6.2 Tuning the binomial model

To do this, we start by breaking our time interval $[0,T]$ into $n$ steps, each of size $\Delta t = T/n$. We’ll be letting $n \to \infty$, so we should think of $n$ being large and $\Delta t$ being small. This is a slight difference from how we set up the binomial model before, where the time steps between nodes of the tree were all of size 1, but it does not really complicate matters very much, as long as we use the correct value for the interest rate per time step. We want the interest rate per unit time to be $r > 0$, so we take the interest rate over the small time step of size $\Delta t$ to be $r\Delta t$. This means the price $B_t$ of the risk-free asset is given by \[ B_{k\Delta t} = (1+r\Delta t)^k, \quad\text{for $k=0,\dots,n$}. \]

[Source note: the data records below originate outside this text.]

Lemma undo_settles now x s d' :
  d0.(undo_records) !! id = Some r0 → recoverOrphanedRuns now x d0 = Ok (s, d') → undo_closed d'.
Proof.
  intros Hr H. apply recovery_passes in H as (n & d1 & d2 & runs & H1 & H2 & H3 & _).
  assert (undo_closed d1) as Hc.
  { unfold first_passes in H1. apply mthen_ok in H1 as (turns & e1 & H1 & H). apply mthen_ok in H as (unk & e2 & H4 & H).
    apply mthen_ok in H as (p & e3 & H5 & H). apply mthen_ok in H as (y3 & e3' & [= <- <-] & H).
    apply mthen_ok in H as (b & e4 & H6 & H). apply mthen_ok in H as (y4 & e4' & [= <- <-] & H).
    apply mthen_ok in H as (c & e5 & H7 & H). apply mthen_ok in H as (y5 & e5' & [= <- <-] & H).
    apply mthen_ok in H as (t & e6 & H8 & [= _ <-]).
    destruct (undo_until _ _ _ _ _ _ _ _ H1 H4 H5) as [Hu Hlinks]. rewrite <-Hu in Hr.
    assert (∀ y, Preserves undo_known (recover_operation now (for_operation x) y) ∧
      Preserves undo_closed (recover_operation now (for_operation x) y)) as P7.
    { intros y. apply undo_elsewhere; [apply _|]. intros a row.
      unfold recover_operation, recovered_result, insertRecoveryResult, settle_orphan. solve_preserves. }
    destruct (linked_phase _ _ _ _ _ Hr Hlinks H6) as [Hc4|[Hk4 Hn]].
    - assert (undo_closed e5) as Hc5 by (refine (tally_keeps undo_closed _ _ _ _ _ _ Hc4 H7);
        intros y f1 a f2 _ Hf; by eapply (proj2 (P7 y))).
      refine (tally_keeps undo_closed _ _ _ _ _ _ Hc5 H8). intros y f1 a f2 _ Hf. by apply (unlinked_step _ _ _ _ _ _ Hf).
    - eapply unlinked_phase; [| |exact H8].
      + intros op Hl. destruct (decide (map_Exists (λ _ p, p.(status) = PExecuting ∧
          p.(preview).(preview_operation_id) = op) d0.(pending_confirmations))) as [Hp|Hp]; [exact Hp|].
        destruct (Hn op). by apply Hlinks.
      + refine (tally_keeps undo_known _ _ _ _ _ _ Hk4 H7). intros y f1 a f2 _ Hf. by eapply (proj1 (P7 y)). }
  assert (Preserves undo_closed (batch_pass now x)) as P2.
  { unfold batch_pass. apply preserves_then; [apply _|intros d3]. apply preserves_for_each. intros kv.
    unfold recoverConfirmationBatch, stop_batch, fail_item, close_item, cancel_preview, cancelConfirmation. solve_preserves. }
  eapply (undo_closed_elsewhere _ _ _ _ _ _ H3). by eapply P2.
Qed.
End Undo.

(** ** The steps *)

(** The status a step is left in. *)
Definition step_verdict (r : OperationStepRow) : StepStatus :=
  match r.(Db.step_status) with
  | StepCompensating => StepSucceeded
  | StepExecuting => if reached r then StepOutcomeUnknown else StepDefinitiveFailed
  | s => s
  end.
Definition recovered_step (now : Z) (r : OperationStepRow) : OperationStepRow :=
  match r.(Db.step_status) with
  | StepCompensating => with_step_status StepSucceeded false now r
  | StepExecuting => with_step_status (step_verdict r) true now r
  | _ => r
  end.
Definition ambiguous_step (r : OperationStepRow) : bool := step_in StepExecuting r && reached r.
(* ===== verification/RecoverRuns.v ===== *)
(** * The runs recovery closes

    Every run a stopped process left working is failed together with the event that says
    so, and the journal stays sound. *)
From S2P Require Import Prelude Js SafeJson ActionResults SessionTables RunTables RunEvents Confirmations Db Discriminators Plan Journal Store ConfirmStore UndoStore Batches BatchLife RunStore RunLife Recovery RecoverLife.
From S2P Require RunBudget.
Open Scope Z_scope.
#[local] Arguments u : simpl never.
#[local] Existing Instance RunBudget.RunPhase_dec.

(** ** The passes before *)

Definition journal_view (d : db) : gmap (jstr * jstr) AssistantRunRow * list RunEventRow :=
  (d.(run_tables).(assistant_runs), d.(run_tables).(run_events)).

#[local] Instance view_turns now : Keeps journal_view (recover_turns now).
Proof. intros d n d' H. unfold recover_turns in H. destruct (update_all _ _ _). by injection H as _ <-. Qed.
#[local] Instance view_update_batch id p g : Keeps journal_view (update_batch id p g).
Proof. intros d b d' H. unfold update_batch in H. repeat case_match; simplify_eq; done. Qed.
#[local] Instance view_update_item id n p g : Keeps journal_view (update_item id n p g).
Proof. intros d b d' H. unfold update_item in H. repeat case_match; simplify_eq; done. Qed.

Lemma view_before now x : Keeps journal_view (first_passes now x).
Proof.
  unfold first_passes, recover_steps, recover_confirmations, recover_confirmation, recover_linked_undo,
    recover_operation, recover_undo; repeat first [ apply _ | apply keeps_tally; intros ? | solve_keeps ].
Qed.
Lemma view_batches now x : Keeps journal_view (batch_pass now x).
Proof.
  unfold batch_pass. apply keeps_then; [apply _|intros d]. apply keeps_for_each. intros kv.
  apply keeps_recover; unfold stop_batch, fail_item, close_item, cancel_preview, cancelConfirmation; intros; solve_keeps.
Qed.

(** No turn is executing once the first pass has run. *)
Definition turns_closed (d : db) : Prop := ∀ k t, d.(run_tables).(turn_runs) !! k = Some t → t.(turn_status) ≠ TurnExecuting.
Definition turn_view (d : db) : gmap (jstr * jstr) TurnRow := d.(run_tables).(turn_runs).
#[local] Instance turns_update_batch id p g : Keeps turn_view (update_batch id p g).
Proof. intros d b d' H. unfold update_batch in H. repeat case_match; simplify_eq; done. Qed.
#[local] Instance turns_update_item id n p g : Keeps turn_view (update_item id n p g).
Proof. intros d b d' H. unfold update_item in H. repeat case_match; simplify_eq; done. Qed.
#[local] Instance turns_elsewhere {A} (m : M A) : Keeps turn_view m → Preserves turns_closed m | 10.
Proof. apply preserves_keeps. intros d d' E Hd k t. unfold turn_view in E. rewrite E. apply Hd. Qed.

Lemma turns_before now x n d d' : first_passes now x d = Ok (n, d') → turns_closed d'.
Proof.
  intros H. unfold first_passes in H. apply mthen_ok in H as (turns & d1 & H1 & H).
  assert (turns_closed d1) as Hc.
  { unfold recover_turns in H1. injection H1 as _ <-. intros k t. simpl. rewrite lookup_fmap.
    intros (t0 & _ & ->)%fmap_Some. unfold executing_turn. case_bool_decide; [done|]. done. }
  match type of H with ?m _ = _ => assert (Preserves turns_closed m) as P end; [|by eapply P].
  unfold recover_steps, recover_confirmations, recover_confirmation, recover_linked_undo, recover_operation, recover_undo.
  repeat first [ apply _ | apply preserves_tally; intros ? | apply preserves_then; [|intros ?] | apply preserves_if | case_match ].
Qed.
Lemma turns_batches now x : Keeps turn_view (batch_pass now x).
Proof.
  unfold batch_pass. apply keeps_then; [apply _|intros d]. apply keeps_for_each. intros kv.
  apply keeps_recover; unfold stop_batch, fail_item, close_item, cancel_preview, cancelConfirmation; intros; solve_keeps.
Qed.

(** ** The closing events *)

Definition orphan_run_scope (kv : (jstr * jstr) * AssistantRunRow) : AssistantRunScope :=
  {| scope_session := kv.1.1; scope_run := kv.1.2; scope_workspace := kv.2.(arun_workspace);
     scope_admin := kv.2.(arun_admin); scope_generation := kv.2.(arun_generation); scope_auth := kv.2.(arun_auth) |}.

Lemma interrupted_encodes : encodeRunEventPayload (run_failed interrupted) = Ok (payload_value (run_failed interrupted)).
Proof. by vm_compute. Qed.

(** The row is the one a command would have appended. *)
Lemma fail_orphan_appends now kv d a d' :
  fail_orphan now kv d = Ok (a, d') →
  moves (orphan_run_scope kv) (append_log [run_failed interrupted]) d d' ∧
  d'.(run_tables).(assistant_runs) = d.(run_tables).(assistant_runs) ∧
  d'.(run_tables).(turn_runs) = d.(run_tables).(turn_runs).
Proof.
  intros H. unfold fail_orphan in H. apply mthen_ok in H as (y & d1 & [= <- <-] & H). split.
  - eapply (allocate_moves _ _ now). unfold allocateAndInsertEvent, mthen, getdb, lift. rewrite interrupted_encodes.
    unfold orphan_run_scope. cbn [scope_session scope_run scope_workspace scope_admin]. rewrite H. reflexivity.
  - unfold insert_event in H. destruct (_ || _); [done|]. by injection H as _ <-.
Qed.

Lemma fail_orphans_append now l d a d' :
  NoDup l.*1 → for_each l (fail_orphan now) d = Ok (a, d') → journal_ok d →
  journal_ok d' ∧ d'.(run_tables).(assistant_runs) = d.(run_tables).(assistant_runs) ∧
  d'.(run_tables).(turn_runs) = d.(run_tables).(turn_runs) ∧
  ∀ k, abstract d' k = (if decide (k ∈ l.*1) then append_log [run_failed interrupted] <$> abstract d k else abstract d k).
Proof.
  revert d a. induction l as [|kv l IH]; intros d a Hnd H Hok; simpl in H.
  - injection H as _ <-. split_and!; [done..|]. intros k. by rewrite decide_False by (by intros ?%elem_of_nil).
  - apply mthen_ok in H as (y & d1 & H1 & H2). destruct (fail_orphan_appends _ _ _ _ _ H1) as (M & Ea & Et).
    destruct (M Hok) as (Hok1 & r & Hr & Hk). rewrite fmap_cons in Hnd. apply NoDup_cons in Hnd as [Hnot Hnd].
    destruct (IH _ _ Hnd H2 Hok1) as (Hok2 & Ea2 & Et2 & Hk2). split_and!; [done|congruence|congruence|].
    assert (key_of_scope (orphan_run_scope kv) = kv.1) as Ekey by (unfold key_of_scope; simpl; by destruct kv.1).
    rewrite Ekey in *. intros k. rewrite Hk2, Hk, fmap_cons. destruct (decide (k = kv.1)) as [->|Hne].
    + rewrite decide_False by done. rewrite decide_True by set_solver. by rewrite Hr.
    + destruct (decide (k ∈ l.*1)); [by rewrite decide_True by set_solver|by rewrite decide_False by set_solver].
Qed.

(** ** The whole recovery *)

Definition working_phase (p : RunBudget.RunPhase) : bool := existsb (λ q, bool_decide (p = q)) RunBudget.ACTIVE_RUN_PHASES.

(** What becomes of a run. *)
Definition closed_run (r : AbstractRun) : AbstractRun :=
  if working_phase r.(a_phase)
  then {| a_phase := RunBudget.phase_failed; a_log := r.(a_log) ++ [run_failed interrupted]; a_used := r.(a_used) |}
  else r.

Lemma rows_where_nodup {K A} `{Countable K} (p : A → bool) (t : gmap K A) : NoDup (rows_where p t).*1.
Proof.
  unfold rows_where. pose proof (NoDup_fst_map_to_list t) as Hnd. revert Hnd.
  induction (map_to_list t) as [|[k r] l IH]; [done|]. rewrite fmap_cons, NoDup_cons. intros [Hnot Hnd].
  rewrite filter_cons. simpl. case_decide; [|by apply IH]. rewrite fmap_cons, NoDup_cons. split; [|by apply IH].
  intros Hin. apply Hnot. apply list_elem_of_fmap in Hin as ([k2 r2] & -> & [_ Hin]%list_elem_of_filter).
  apply list_elem_of_fmap. by exists (k2, r2).
Qed.

Lemma rows_where_key {K A} `{Countable K} (p : A → bool) (t : gmap K A) k r :
  t !! k = Some r → (k ∈ (rows_where p t).*1 ↔ p r = true).
Proof.
  intros Hk. split.
  - intros ([k2 r2] & -> & [Hp Hin]%list_elem_of_filter)%list_elem_of_fmap. apply elem_of_map_to_list in Hin.
    simpl in *. congruence.
  - intros Hp. apply list_elem_of_fmap. exists (k, r). split; [done|]. apply list_elem_of_filter.
    split; [done|by apply elem_of_map_to_list].
Qed.

(** Failing every orphaned row keeps the journal and moves the phases. *)
Lemma phases_failed now d d' :
  d'.(run_tables).(assistant_runs) = (λ r, if orphaned_run r then failed_run now r else r) <$> d.(run_tables).(assistant_runs) →
  d'.(run_tables).(run_events) = d.(run_tables).(run_events) → journal_ok d →
  journal_ok d' ∧ ∀ k, abstract d' k =
    (λ r, if working_phase r.(a_phase) then to_phase RunBudget.phase_failed r else r) <$> abstract d k.
Proof.
  intros Ea Ee [H1 H2 H3]. set (f := λ r, if orphaned_run r then failed_run now r else r) in *. split; [split|].
  - unfold events_for in *. by rewrite Ee.
  - intros e. rewrite Ee. intros He. destruct (H2 e He) as [Hp Hs]. split; [done|]. unfold run_in_scope in *. rewrite Ea, lookup_fmap.
    destruct (_ !! _) as [r|]; [|done]. simpl. unfold f. by destruct (orphaned_run r).
  - intros session run1 run2 r1 r2. rewrite Ea, !lookup_fmap. intros (x1 & E1 & ->)%fmap_Some (x2 & E2 & ->)%fmap_Some A1 A2.
    assert (∀ r, active_phase (f r).(phase) = true → active_phase r.(phase) = true) as Hf
      by (intros r; unfold f; by destruct (orphaned_run r)).
    by eapply H3; [exact E1|exact E2|apply Hf..].
  - intros k. unfold abstract, log_of, events_for. rewrite Ea, Ee, lookup_fmap. destruct (_ !! k) as [r|]; [|done].
    simpl. f_equal. unfold f. change (working_phase r.(phase)) with (orphaned_run r). by destruct (orphaned_run r).
Qed.

Lemma run_pass_closes now d n d' :
  recover_runs now d = Ok (n, d') → journal_ok d →
  journal_ok d' ∧ (∀ k, abstract d' k = closed_run <$> abstract d k) ∧
  (∀ k t, d'.(run_tables).(turn_runs) !! k = Some t → t.(turn_status) = TurnExecuting →
     ∃ t0, d.(run_tables).(turn_runs) !! k = Some t0 ∧ t0.(turn_status) = TurnExecuting).
Proof.
  intros H Hok. unfold recover_runs in H. apply mthen_ok in H as (y & d0 & [= <- <-] & H).
  apply mthen_ok in H as ([] & d1 & H1 & H). apply mthen_ok in H as (y & d1' & [= <- <-] & H).
  destruct (update_all _ _ _) as [t k] eqn:Et. apply mthen_ok in H as (z & d2 & [= _ <-] & H).
  apply mthen_ok in H as (y & d2' & [= <- <-] & H). apply mthen_ok in H as (w & d3 & [= _ <-] & [= _ <-]).
  unfold update_all in Et. injection Et as <- _.
  destruct (fail_orphans_append _ _ _ _ _ (rows_where_nodup _ _) H1 Hok) as (Hok1 & Ea & Etu & Hk).
  set (d2 := set_run_tables _ d1) in *. set (d3 := if 0 <? k then fail_turns now d2 else d2).
  assert (d3.(run_tables).(assistant_runs) = (λ r, if orphaned_run r then failed_run now r else r) <$> d1.(run_tables).(assistant_runs)
    ∧ d3.(run_tables).(run_events) = d1.(run_tables).(run_events)) as [E1 E2] by (unfold d3; by destruct (0 <? k)).
  destruct (phases_failed now d1 d3 E1 E2 Hok1) as [Hok3 Hk3]. split_and!; [done| |].
  - intros q. rewrite Hk3, Hk. unfold abstract at 3.
    destruct (d.(run_tables).(assistant_runs) !! q) as [r|] eqn:Hr.
    + pose proof (rows_where_key orphaned_run _ _ _ Hr) as Hin. unfold closed_run.
      destruct (orphaned_run r) eqn:Ho; [rewrite decide_True by by apply Hin|rewrite decide_False by (intros F%Hin; done)];
        unfold abstract; rewrite Hr; simpl; change (working_phase r.(phase)) with (orphaned_run r); rewrite Ho; reflexivity.
    + destruct (decide _); unfold abstract; by rewrite Hr.
  - intros q t Ht Hst. exists t. rewrite <-Etu. split; [|done]. unfold d3 in Ht. destruct (0 <? k); [|exact Ht].
    unfold fail_turns in Ht. simpl in Ht. rewrite map_lookup_imap in Ht. apply bind_Some in Ht as (t0 & H0 & [= <-]).
    destruct (_ && _); [done|exact H0].
Qed.

(** C36: Every orphaned run is closed in the journal.  When the startup recovery returns
    from a sound journal, the journal is sound; every run in a working phase is failed with
    one more event, that it was interrupted; every other run, and every event written before,
    is as it was; and no turn is executing. *)
Theorem recovery_closes_runs now x d s d' :
  journal_ok d → recoverOrphanedRuns now x d = Ok (s, d') →
  journal_ok d' ∧ (∀ k, abstract d' k = closed_run <$> abstract d k) ∧
  (∀ k t, d'.(run_tables).(turn_runs) !! k = Some t → t.(turn_status) ≠ TurnExecuting).
Proof.
  intros Hok H. apply recovery_passes in H as (n & d1 & d2 & runs & H1 & H2 & H3 & _).
  pose proof (view_before _ _ _ _ _ H1) as V1. pose proof (view_batches _ _ _ _ _ H2) as V2.
  assert (same_journal d d2) as Hs by (unfold journal_view in *; split; congruence).
  destruct (run_pass_closes _ _ _ _ H3 (same_journal_ok _ _ Hs Hok)) as (Hok' & Hk & Ht).
  split_and!; [done| |].
  - intros k. rewrite Hk. by rewrite (same_journal_abstract _ _ _ Hs).
  - intros k t E Hst. destruct (Ht k t E Hst) as (t0 & E0 & Hst0).
    pose proof (turns_batches _ _ _ _ _ H2) as Et. unfold turn_view in Et. rewrite Et in E0.
    by eapply (turns_before _ _ _ _ _ H1).
Qed.

(** A run just started when the process stopped. *)
Definition reopened : RecoverySummary * db :=
  match recoverOrphanedRuns 300 demo_draws started_db with
  | Ok r => r
  | Throw _ => ({| recovered_turns := 0; recovered_operations := 0; recovered_confirmations := 0; recovered_undos := 0;
                   recovered_runs := 0; ambiguousSteps := 0; ambiguousOperations := 0 |}, started_db)
  end.

Lemma recovery_closes_runs_witness :
  recoverOrphanedRuns 300 demo_draws started_db = Ok (reopened.1, reopened.2) ∧
  abstract reopened.2 (u "s", u "r") =
    Some {| a_phase := RunBudget.phase_failed;
            a_log := [run_started (replicate 64 97%N); run_failed interrupted]; a_used := 0 |}.
Proof.
  assert (recoverOrphanedRuns 300 demo_draws started_db = Ok (reopened.1, reopened.2)) as H by (by vm_compute).
  split; [exact H|].
  destruct (recovery_closes_runs 300 demo_draws started_db _ _ started_journal_ok H) as (_ & Hk & _).
  rewrite Hk. by vm_compute.
Defined.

Other than this difference, the binomial model is exactly the same; there are constants $u > d$ and objective probabilities $p_u, p_d$ which specify how the price of the risky asset changes. Specifically, at each of the $n$ steps the share price is multiplied by either $u$ or $d$ (with probability $p_u$ or $p_d$), so that at time $T$ (after $n$ steps) the share price is \[ S_T = S_0 u^Yd^{n-Y},\] where $Y \sim \Bin(n,p_u)$. Note that this is a description of $S_T$ under the objective measure given by $p_u$ and $p_d$. We will make use of the martingale measure later.

To match the volatility, we choose $u = \e^{\sigma \sqrt{\Delta t}}$ and $d = \e^{-\sigma \sqrt{\Delta t}}$ for some $\sigma > 0$.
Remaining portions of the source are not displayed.